Jérôme Manceau, who is enthusiastic about Manga and his division, can only be happy. Since the end of 2016 he has been sales director of the manga and Japanese animation publisher Kazé Manga & Anime (see box). In June last year he became its marketing director. His appointment confirms the merger of the two marketing and trading activities following the takeover of the Japanese parent company Viz Media by the specialized American distributor Crunchyroll (Warner Media) in September 2019.

His mission? Transform the marketing and sales strategy to position the small publisher as a reference brand and no longer as a product supplier. Jérôme Manceau regrets that we very regularly meet readers in the salons who know our licenses very well but don’t even know who Kazé is. Our brands worked independently for SVOD, physical products and licenses. We are now trying to create a 360 ° universe for each of them and therefore identify a coherent ecosystem with publications on physical media, theatrical releases, SVOD, etc. It’s also a coherent strategy for all the supports the new Marketing Director wants to provide: social networks, influencers, physical events extended in the digital space, e-commerce, original content, etc. “I want all the supports to be connected, so that they can feed each other. That our digital, display and event campaigns can be found everywhere. That’s why we bring marketing and sales together! “”

Differentiate targeting based on the social network

At the moment, however, Kazé is barely exploiting his presence, even if it’s important on social media. “With a total of around 600,000 subscribers, we are the largest publisher specializing in Japanese social media entertainment,” explains Jérôme Manceau. We were the first to open a Snapchat account. 240,000 people subscribe to the publisher’s YouTube account, 215,000 to his Facebook page and 94,500 and 86,000 to his Twitter and Instagram accounts, respectively. Crunchyroll is also at the head of a large community with, for example, more than 2 million Instagram subscribers.
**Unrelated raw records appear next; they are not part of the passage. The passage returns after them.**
(** [if (context.opts.toolChoice?.type === 'tool') delete context.opts.toolChoice] *)
Definition clearForcedToolChoice (x : OllamaStreamingContext) : OllamaStreamingContext :=
  match toolChoice (opts x) with
  | Some (ToolChoiceNamed _) =>
      {| ctx_model := ctx_model x; thread := thread x;
         opts := {| toolChoice := None;
                    toolExecutionValidation := toolExecutionValidation (opts x);
                    visionFallbackModel := visionFallbackModel (opts x);
                    opts_usage := opts_usage (opts x) |};
         toolCalls := toolCalls x; usage := usage x; thinking := thinking x |}
  | _ => x
  end.

Definition nonEmpty (s : string) : bool := negb (String.eqb s EmptyString).

(** Truthiness of an optional counter. *)
Definition nonZero (n : option nat) : bool :=
  match n with Some (S _) => true | _ => false end.

Definition OllamaChunk : Type := LlmChunk ChatResponse.

Section Ollama.

Local Open Scope gen_scope.

(** The plugin registry [this.plugins], and the Ollama client answering a
    streaming request ([this.client.chat({..., stream: true})]) for the
    context it is asked with. *)
Variable plugins : list Plugin.
Variable chat : OllamaStreamingContext -> LlmStream ChatResponse.

(** [doStream] *)
Definition doStream : M OllamaChunk OllamaWorld (LlmStream ChatResponse) :=
  modify (onContext resetForStream) ;;
  x <- gets ollama_context ;;
  ret (chat x).

(** The body of [for await (const update of this.callTool(...))]. *)
Definition onUpdate (toolCall : LlmToolCall) (args : Json)
  (update : PluginExecutionUpdate) (lastUpdate : option PluginExecutionResult)
  : M OllamaChunk OllamaWorld (Ctl (option PluginExecutionResult) Empty_set) :=
  match update with
  | UpdateStatus status =>
      yield (ChunkTool (call_id toolCall) (call_function toolCall) Running
               (JString status) (Some (args, JUndefined)) false) ;;
      ret (Next lastUpdate)
  | UpdateResult r => ret (Next (Some r))
  end.

Definition loopValue {A} (c : Ctl A Empty_set) : A :=
  match c with
  | Next a => a
  | Return r => match r with end
  end.

(** The status of the last tool chunk. *)
Definition finalStatus (toolCall : LlmToolCall) (args : Json)
  (o : ToolExecutionOutcome) : Json :=
  if outcome_canceled o
  then orElse (optString (getToolCanceledDescription plugins (call_function toolCall) args))
         (orElse (getField (outcome_content o) "error")
            (JString "Tool execution was canceled"))
  else optString (getToolCompletedDescription plugins (call_function toolCall) args
                    (outcome_content o)).

(** The body of [for (const tool of chunk.message.tool_calls)]. *)
Definition processToolCall (chunk : ChatResponse) (tool : OllamaToolCall)
  : M OllamaChunk OllamaWorld (Ctl unit unit) :=
  n <- gets (fun w => length (toolCalls (ollama_context w))) ;;
  let toolCall :=
    {| call_id := string_of_nat n;
       call_message := tool;
       call_function := function_name tool;
       call_args := orElse (function_arguments tool) (JString EmptyString) |} in
  modify (onContext (pushToolCall toolCall)) ;;
  yield (ChunkTool (call_id toolCall) (call_function toolCall) Preparing
           (JString (getToolPreparationDescription plugins (call_function toolCall)))
           None false) ;;
  let args := call_args toolCall in
  tryCatch
    (yield (ChunkTool (call_id toolCall) (call_function toolCall) Running
              (JString (getToolRunningDescription plugins (call_function toolCall) args))
              (Some (args, JUndefined)) false) ;;
     x <- gets ollama_context ;;
     c <- (fun w =>
             forAwait
               (callTool logCall plugins
                  {| context_model := model_id (ctx_model x) |}
                  (call_function toolCall) args
                  (toolExecutionValidation (opts x)) w)
               (onUpdate toolCall args) None) ;;
     o <- liftResult
            (processToolExecutionResult "ollama" (call_function toolCall) args
               (loopValue c)) ;;
     yield (ChunkTool (call_id toolCall) (call_function toolCall)
              (if outcome_canceled o then Canceled else Completed)
              (finalStatus toolCall args o)
              (Some (args, outcome_content o)) true) ;;
     modify (onContext (pushThread (ThreadAssistant (message chunk)))) ;;
     modify (onContext (pushThread (ThreadToolResult (outcome_content o)))) ;;
     isAborted <- aborted ;;
     if isAborted : bool then ret (Return tt) else ret (Next tt))
    (fun error =>
       isAborted <- aborted ;;
       if isAborted : bool
       then
         yield (ChunkTool (call_id toolCall) (call_function toolCall) Canceled
                  (optString (getToolCanceledDescription plugins
                                (call_function toolCall) args))
                  (Some (args, JUndefined)) true) ;;
         ret (Return tt)
       else throw error).

(** The last part of [nativeChunkToLlmChunk]: a chunk without tool calls. *)
Definition textChunk (chunk : ChatResponse) : M OllamaChunk OllamaWorld unit :=
  let text := message_content (message chunk) in
  if String.eqb text "<think>" then modify (onContext (setThinking true))
  else if String.eqb text "</think>" then modify (onContext (setThinking false))
  else
    match message_thinking (message chunk) with
    | Some t =>
        if nonEmpty t then yield (ChunkContent TypeReasoning t (done chunk))
        else ret tt
    | None => ret tt
    end ;;
    (if nonEmpty text || done chunk
     then
       x <- gets ollama_context ;;
       yield (ChunkContent (if thinking x then TypeReasoning else TypeContent)
                text (done chunk))
     else ret tt) ;;
    x <- gets ollama_context ;;
    if opts_usage (opts x) && done chunk
    then yield (ChunkUsage (usage x))
    else ret tt.

(** [nativeChunkToLlmChunk] of the Ollama provider. *)
Definition nativeChunkToLlmChunk (chunk : ChatResponse) : M OllamaChunk OllamaWorld unit :=
  (if done chunk && (nonZero (eval_count chunk) || nonZero (prompt_eval_count chunk))
   then modify (onContext (addUsage chunk))
   else ret tt) ;;
  match tool_calls (message chunk) with
  | Some (first :: others) =>
      c <- forOf (first :: others) (processToolCall chunk) ;;
      match c with
      | Return _ => ret tt
      | Next _ =>
          modify (onContext clearForcedToolChoice) ;;
          s <- doStream ;;
          yield (ChunkStream s)
      end
  | _ => textChunk chunk
  end.

(** [thread.some((msg) => msg.attachments.some(a => a.isImage()))]: the
    messages are visited in order up to the first that carries an image;
    visiting a message whose attachments array is absent throws a
    [TypeError]. *)
Fixpoint someImage (thread : list Message) : bool + Thrown :=
  match thread with
  | [] => inl false
  | msg :: rest =>
      match attachments msg with
      | None => inr (typeError "undefined" "some")
      | Some l => if existsb isImage l then inl true else someImage rest
      end
  end.

(** [requiresVisionModelSwitch] and [selectModel] (engine.ts). *)
Definition requiresVisionModelSwitch (thread : list Message) (currentModel : ChatModel)
  : bool + Thrown :=
  if vision (capabilities currentModel) then inl false
  else someImage thread.

Definition selectModel (model : ChatModel) (thread : list Message)
  (o : option LlmCompletionOpts) : ChatModel + Thrown :=
  match o with
  | None => inl model
  | Some opts =>
      match requiresVisionModelSwitch thread model with
      | inr error => inr error
      | inl true =>
          match visionFallbackModel opts with
          | None => inl model
          | Some fallback => inl fallback
          end
      | inl false => inl model
      end
  end.

(** The context [stream] builds for the model selected, as [doStream]
    leaves it. *)
Definition streamContext (model : ChatModel) (thread : list Message)
  (o : option LlmCompletionOpts) : OllamaStreamingContext :=
  resetForStream
    {| ctx_model := model;
       thread := map ThreadPayload
                   (@buildPayload OllamaEngine model (ThreadMessages thread));
       opts := match o with Some opts => opts | None => noOpts end;
       toolCalls := [];
       usage := {| prompt_tokens := 0; completion_tokens := 0 |};
       thinking := false |}.

(** [stream] of the Ollama provider: the context of the generation and its
    first native stream, or what [selectModel] throws. *)
Definition ollama_stream (model : ChatModel) (thread : list Message)
  (o : option LlmCompletionOpts)
  : LlmStreamingResponse ChatResponse OllamaWorld + Thrown :=
  match selectModel model thread o with
  | inr error => inr error
  | inl model =>
      let context := streamContext model thread o in
      inl {| stream := chat context;
             context := {| ollama_context := context; calls := [] |} |}
  end.

(** [generate] of an Ollama engine: the run, or what [stream] throws before
    any chunk is read. *)
Definition ollama_generate (signal : nat -> bool) (fuel : nat) (model : ChatModel)
  (thread : list Message) (o : option LlmCompletionOpts)
  : Generation ChatResponse OllamaWorld + Thrown :=
  match ollama_stream model thread o with
  | inr error => inr error
  | inl response => inl (generate nativeChunkToLlmChunk signal fuel response)
  end.

End Ollama.

(* ===================================================================== *)
(** * 8. Vocabulary of the properties *)
(* ===================================================================== *)

(** The texts a payload content carries as text: the flat string itself, or
    the texts of the text segments of the array, in order. *)
Definition segmentTexts (l : list LlmContentPayload) : list string :=
  flat_map (fun c => match c with
                     | ContentPayloadText t => [t]
                     | ContentPayloadImageOpenai _ => []
                     end) l.

Definition textSegments (c : PayloadContent) : list string :=
  match c with
  | ContentString s => [s]
  | ContentArray l => segmentTexts l
  end.

(** The contents of the text attachments that are loaded (non-null content),
    in order. *)
Definition loadedTexts (atts : list Attachment) : list string :=
  flat_map (fun a => match content a with
                     | Some s => if isText a then [s] else []
                     | None => []
                     end) atts.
“We have had a real development strategy in this area since the takeover. And since we took office, in addition to classic marketing, we have had a strong digital branch in the team that deals with social networks and influence. The small publisher intends to expand its contact points with targeted communication according to the respective network. The company has so far treated all of its target groups equally, even though they have very different profiles. His Instagram subscribers are more interested in paper manga than others.
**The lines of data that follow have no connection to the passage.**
(** * cashews: key templates, template registry, rate limiter and perf breaker

    A shallow embedding of [cashews/formatter.py], [cashews/decorators/rate.py]
    and [cashews/decorators/perf.py], with the properties of the specification
    stated over it. *)

From Stdlib Require Import ZArith QArith Qcanon Ascii String DecimalString Lia.
From stdpp Require Import strings numbers gmap fin_maps list.
Import ListNotations.
Open Scope Z_scope.
Open Scope string_scope.
Open Scope list_scope.

(** ** Exceptions and results *)

(** The Python exceptions the three modules can raise or let through.
    [UserError] stands for any exception raised by caller-supplied code
    (the wrapped function, a custom action, a custom perf condition).
    [Unmodelled] is not a Python exception: it marks an input on which the
    library code is not modelled here (a regular-expression construct
    outside the fragment of [Re], an exhausted recursion bound). *)
Inductive exn : Type :=
| KeyError
| AttributeError
| IndexError
| TypeError
| ValueError
| ReError
| StatisticsError
| RateLimitException
| PerfDegradationException
| UserError (tag : string)
| Unmodelled (what : string).

Inductive result (A : Type) : Type :=
| Ok (a : A)
| Raise (e : exn).
Arguments Ok {A} a.
Arguments Raise {A} e.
For more news on innovation in the marketing profession, please visit our Enjeux Marketing website.

A monthly show with youtubers

Specifically, from 2021 Kazé wants to strengthen both its voice in networks as a brand and the creation of original content. At the moment it is often content to announce its new offers. And its commercial actions are due to competitions or price cuts. Jérôme Manceau is enthusiastic and enthusiastic about his subject. “We want to create a monthly show with influencers who become ambassadors for our brand and our products and share our news, as is the case in Japan. We’d also like to shoot original documentaries: a day with a director or with a mangaka. We are even in contact with audiovisual production companies to convert manga into short films. “”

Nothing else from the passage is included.